» Stored items

Lemma mapStatic_headers_value (hs : HTTPServer) (prefix : string) (c : Context) :
  mapStatic_headers hs prefix c
  = withResp (HeaderSet "Cache-Control"
      (if String.eqb (setting.Env (Cfg hs)) setting.Dev
       then "max-age=0, must-revalidate, no-cache"
       else if String.eqb prefix "public/build"
            then "public, max-age=31536000"
            else "public, max-age=3600")) c.
Proof.
  unfold mapStatic_headers.
  by destruct (String.eqb (setting.Env (Cfg hs)) setting.Dev),
              (String.eqb prefix "public/build").
Qed.

Lemma cacheControlOf_set (v : string) (c : Context) :
  cacheControlOf (withResp (HeaderSet "Cache-Control" v) c) = Some v.
Proof. unfold cacheControlOf; simpl. apply lookup_insert_eq. Qed.

Lemma pipeline_shape (hs : HTTPServer) :
  handlers (web (addMiddlewaresAndStaticRoutes hs))
  = handlers (web hs) ++ frontStages hs ++ livenessStages ++ backStages hs.
Proof.
  unfold addMiddlewaresAndStaticRoutes, frontStages, backStages, livenessStages,
    mapStatic.
  cbn [web setWeb]. rewrite handlers_extra.
  destruct (setting.EnableGzip (Cfg hs)),
           (String.eqb (setting.ImageUploadProvider (Cfg hs)) "local"),
           (setting.ServeFromSubPath (Cfg hs) && strne (setting.AppSubURL (Cfg hs)) ""),
           (setting.EnforceDomain (Cfg hs));
    cbn [when Use SetURLPrefix handlers app];
    repeat rewrite <- app_assoc; reflexivity.
Qed.

(** C8.  [mapStatic] appends one static stage whose prefix is the given
    one and whose header hook sets [Cache-Control]: outside the
    development environment to the one-year value for the prefix
    [public/build] and to the one-hour value for every other prefix, and
    in the development environment to the cache-busting value for every
    prefix.  The hook is the same for all servers with the same
    environment, and the pipeline holds the [public/build] mapping. *)
Theorem static_cache_control (hs : HTTPServer) (m : Mux) (rootDir dir prefix : string) :
  ∃ opts,
    handlers (mapStatic hs m rootDir dir prefix)
    = handlers m ++ [MStatic (path_Join (deps hs) rootDir dir) opts]
    ∧ Prefix opts = prefix
    ∧ (∀ c, ¬ isDev hs → prefix = "public/build" →
         cacheControlOf (AddHeaders opts c) = Some "public, max-age=31536000")
    ∧ (∀ c, isDev hs →
         cacheControlOf (AddHeaders opts c) = Some "max-age=0, must-revalidate, no-cache")
    ∧ (∀ c, ¬ isDev hs → prefix ≠ "public/build" →
         cacheControlOf (AddHeaders opts c) = Some "public, max-age=3600")
    ∧ (∀ hs', setting.Env (Cfg hs') = setting.Env (Cfg hs) →
         mapStatic_headers hs' prefix = AddHeaders opts)
    ∧ buildMapping hs ∈ handlers (web (addMiddlewaresAndStaticRoutes hs)).
Proof.
  exists {| SkipLogging := true; Prefix := prefix;
            AddHeaders := mapStatic_headers hs prefix |}.
  cbn [Prefix AddHeaders]. split; [reflexivity|]. split; [reflexivity|].
  unfold isDev. split; [|split; [|split; [|split]]].
  - intros c Hd ->. rewrite mapStatic_headers_value.
    apply String.eqb_neq in Hd. rewrite Hd. simpl. apply cacheControlOf_set.
  - intros c Hd. rewrite mapStatic_headers_value.
    apply String.eqb_eq in Hd. rewrite Hd. apply cacheControlOf_set.
  - intros c Hd Hp. rewrite mapStatic_headers_value.
    apply String.eqb_neq in Hd, Hp. rewrite Hd, Hp. apply cacheControlOf_set.
  - intros hs' He. unfold mapStatic_headers. by rewrite He.
  - rewrite pipeline_shape. unfold frontStages, buildMapping.
    rewrite !elem_of_app. right. left. right. right. left.
    apply list_elem_of_further, list_elem_of_here.
Qed.

Lemma static_cache_control_witness :
  let prod := Sample.server Sample.cfg in
  let dev := Sample.server (Sample.withEnv "development" Sample.cfg) in
  let c := Sample.request "GET" "/public/build/app.js" in
  cacheControlOf (mapStatic_headers prod "public/build" c) = Some "public, max-age=31536000"
  ∧ cacheControlOf (mapStatic_headers dev "public/build" c)
    = Some "max-age=0, must-revalidate, no-cache"
  ∧ cacheControlOf (mapStatic_headers prod "public" c) = Some "public, max-age=3600".
Proof.
  intros prod dev c.
  destruct (static_cache_control prod web_New "public" "build" "public/build")
    as (o1 & _ & _ & Hyear & _ & _ & H1 & _).
  destruct (static_cache_control dev web_New "public" "build" "public/build")
    as (o2 & _ & _ & _ & Hdev & _ & H2 & _).
  destruct (static_cache_control prod web_New "public" "" "public")
    as (o3 & _ & _ & _ & _ & Hhour & H3 & _).
  rewrite (H1 prod eq_refl), (H2 dev eq_refl), (H3 prod eq_refl).
  split; [apply Hyear; [discriminate | reflexivity]|].
  split; [apply Hdev; reflexivity|].
  apply Hhour; discriminate.
Defined.

(** ** Order of the pipeline *)

Lemma healthzHandler_written (hs : HTTPServer) (c : Context) :
  getOrHead (Method (Req c)) → URLPath (Req c) = "/healthz" →
  Written (Resp (healthzHandler hs c)) = true.
Proof.
  intros Hm Hp. rewrite healthzHandler_match by done. simpl.
  assert (Written (WriteHeader 200 (Resp c)) = true) as HW
    by (by apply Written_WriteHeader).
  destruct (wfail (WriteHeader 200 (Resp c))); simpl; exact HW.
Qed.

Lemma apiHealthHandler_written (hs : HTTPServer) (c : Context) :
  getOrHead (Method (Req c)) → URLPath (Req c) = "/api/health" →
  Written (Resp (apiHealthHandler hs c)) = true.
Proof.
  intros Hm Hp. rewrite apiHealthHandler_match by done. simpl.
  assert (Written (WriteHeader (apiHealthStatus (databaseHealthy (deps hs) (Req c)))
                     (jsonContentType (Resp c))) = true) as HW.
  { apply Written_WriteHeader. by destruct (databaseHealthy _ _). }
  destruct (EncodePretty _ _); simpl; [|exact HW].
  destruct (Write _ _).2 eqn:E; simpl; apply Written_Write.
Qed.

Lemma metricsEndpoint_written (hs : HTTPServer) (c : Context) :
  (∀ rw req, Written (promhttp_ServeHTTP (deps hs) rw req) = true) →
  metricsRequest hs c → Written (Resp (metricsEndpoint hs c)) = true.
Proof.
  intros Hprom Hreq. rewrite metricsEndpoint_match by done.
  destruct (_ && _); simpl; [|apply Hprom].
  by apply Written_WriteHeader.
Qed.

Lemma run_liveness (hs : HTTPServer) (post : list Middleware) (c : Context) :
  (∀ rw req, Written (promhttp_ServeHTTP (deps hs) rw req) = true) →
  livenessRequest hs (Req c) →
  aheadOfAuth (run hs (livenessStages ++ post) c).2.
Proof.
  intros Hprom Hreq. unfold aheadOfAuth, livenessStages.
  cbn [app run handle].
  destruct Hreq as [[Hm [Hp|Hp]]|Hmet].
  - rewrite healthzHandler_written by done. simpl. by repeat constructor.
  - rewrite healthzHandler_passthrough by (rewrite Hp; intros [_ [=]]).
    destruct (Written (Resp c)); [simpl; by repeat constructor|].
    rewrite apiHealthHandler_written by done. simpl. by repeat constructor.
  - destruct Hmet as (He & Hm & Hp).
    rewrite healthzHandler_passthrough by (rewrite Hp; intros [_ [=]]).
    destruct (Written (Resp c)) eqn:Hw; [simpl; by repeat constructor|].
    rewrite apiHealthHandler_passthrough by (rewrite Hp; intros [_ [=]]).
    rewrite Hw.
    rewrite metricsEndpoint_written by done. simpl. by repeat constructor.
Qed.

Lemma run_front (hs : HTTPServer) (pre rest : list Middleware) (c : Context) :
  Forall (fun mw => behindLiveness mw = false ∧ keepsTarget (handle hs mw)) pre →
  (∀ c', Method (Req c') = Method (Req c) → URLPath (Req c') = URLPath (Req c) →
         aheadOfAuth (run hs rest c').2) →
  aheadOfAuth (run hs (pre ++ rest) c).2.
Proof.
  intros Hpre. revert c. induction Hpre as [|mw pre [Hb Hk] _ IH]; intros c Hrest.
  - by apply Hrest.
  - cbn [app run]. destruct (Hk c) as [Hm Hp].
    destruct (Written (Resp (handle hs mw c))).
    + simpl. by repeat constructor.
    + specialize (IH (handle hs mw c)).
      destruct (run hs (pre ++ rest) (handle hs mw c)) as [c'' seen]. simpl in *.
      constructor; [done|]. apply IH. intros c' Hm' Hp'.
      apply Hrest; congruence.
Qed.

Lemma frontStages_ok (hs hs' : HTTPServer) :
  deps hs' = deps hs → wellBehaved (deps hs) →
  Forall (fun mw => behindLiveness mw = false ∧ keepsTarget (handle hs' mw))
         (frontStages hs).
Proof.
  intros Hd (Ht & Hl & Hg & Hr & Hs & Hh & Hv & _). unfold frontStages.
  destruct (setting.EnableGzip (Cfg hs)),
           (String.eqb (setting.ImageUploadProvider (Cfg hs)) "local");
    cbn [app];
    repeat (apply Forall_cons; split;
            [split; [reflexivity | cbn [handle]; rewrite Hd; auto]|]);
    apply Forall_nil; exact I.
Qed.

Lemma ProvideHTTPServer_fresh (opts : ServerOptions) (cfg : setting.Cfg)
    (d : Collaborators) (roles : option error) (hs : HTTPServer) (extra : list Handler) :
  ProvideHTTPServer opts cfg d roles = inl hs →
  handlers (web (fold_left (fun hs mw => AddMiddleware mw hs) extra hs)) = [].
Proof.
  unfold ProvideHTTPServer. destruct roles; [discriminate|]. intros [= <-].
  assert (∀ hs0, handlers (web hs0) = [] →
            handlers (web (fold_left (fun hs mw => AddMiddleware mw hs) extra hs0)) = [])
    as Hgen.
  { induction extra as [|mw extra IH]; intros hs0 H0; simpl; [done|]. by apply IH. }
  by apply Hgen.
Qed.

(** C2, as the code has it.  In the pipeline that
    [addMiddlewaresAndStaticRoutes] assembles on a fresh mux, the three
    liveness interceptors stand in a row; no stage in front of them is the
    context and authentication stage, the permission loader or any other
    stage registered behind them, and both of these are behind, whatever
    the configuration toggles and the extra middleware registered.  A
    request that an interceptor answers (GET or HEAD for [/healthz] or
    [/api/health], GET for [/metrics] while the endpoint is enabled) is
    never handed to a stage behind the interceptors, provided the
    collaborators in front keep its method and path and the exposition
    handler writes a response. *)
Theorem liveness_short_circuits_before_auth (hs : HTTPServer) :
  handlers (web hs) = [] →
  let hs' := addMiddlewaresAndStaticRoutes hs in
  (∃ pre post,
     handlers (web hs') = pre ++ [MHealthz; MApiHealth; MMetrics] ++ post
     ∧ aheadOfAuth pre
     ∧ MContextHandler ∈ post ∧ MLoadPermissions ∈ post
     ∧ Forall (fun mw => behindLiveness mw = true) post)
  ∧ (wellBehaved (deps hs) →
     ∀ c, livenessRequest hs (Req c) → aheadOfAuth (serveRequest hs' c).2).
Proof.
  intros Hfresh hs'. split.
  - exists (frontStages hs), (backStages hs). split; [|split; [|split; [|split]]].
    + subst hs'. rewrite pipeline_shape, Hfresh. reflexivity.
    + unfold aheadOfAuth, frontStages.
      destruct (setting.EnableGzip (Cfg hs)),
               (String.eqb (setting.ImageUploadProvider (Cfg hs)) "local");
        by repeat constructor.
    + unfold backStages. apply elem_of_app. left. apply list_elem_of_here.
    + unfold backStages. apply elem_of_app. left.
      do 2 apply list_elem_of_further. apply list_elem_of_here.
    + unfold backStages. repeat (apply Forall_app; split).
      * by repeat constructor.
      * destruct (setting.EnforceDomain (Cfg hs)); by repeat constructor.
      * by repeat constructor.
      * apply Forall_forall. intros mw [h [-> _]]%list_elem_of_fmap. done.
  - intros Hwb c Hreq. unfold serveRequest. subst hs'.
    rewrite pipeline_shape, Hfresh. cbn [app].
    apply run_front.
    + by apply frontStages_ok.
    + intros c' Hm Hp. apply run_liveness.
      * apply Hwb.
      * unfold livenessRequest in *. rewrite Hm, Hp. exact Hreq.
Qed.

» Assignment
All lines from the opening of the records through the line where "else if String.eqb" occurs are to be output verbatim. No other line belongs in the answer.

» Task result
Lemma mapStatic_headers_value (hs : HTTPServer) (prefix : string) (c : Context) :
  mapStatic_headers hs prefix c
  = withResp (HeaderSet "Cache-Control"
      (if String.eqb (setting.Env (Cfg hs)) setting.Dev
       then "max-age=0, must-revalidate, no-cache"
       else if String.eqb prefix "public/build"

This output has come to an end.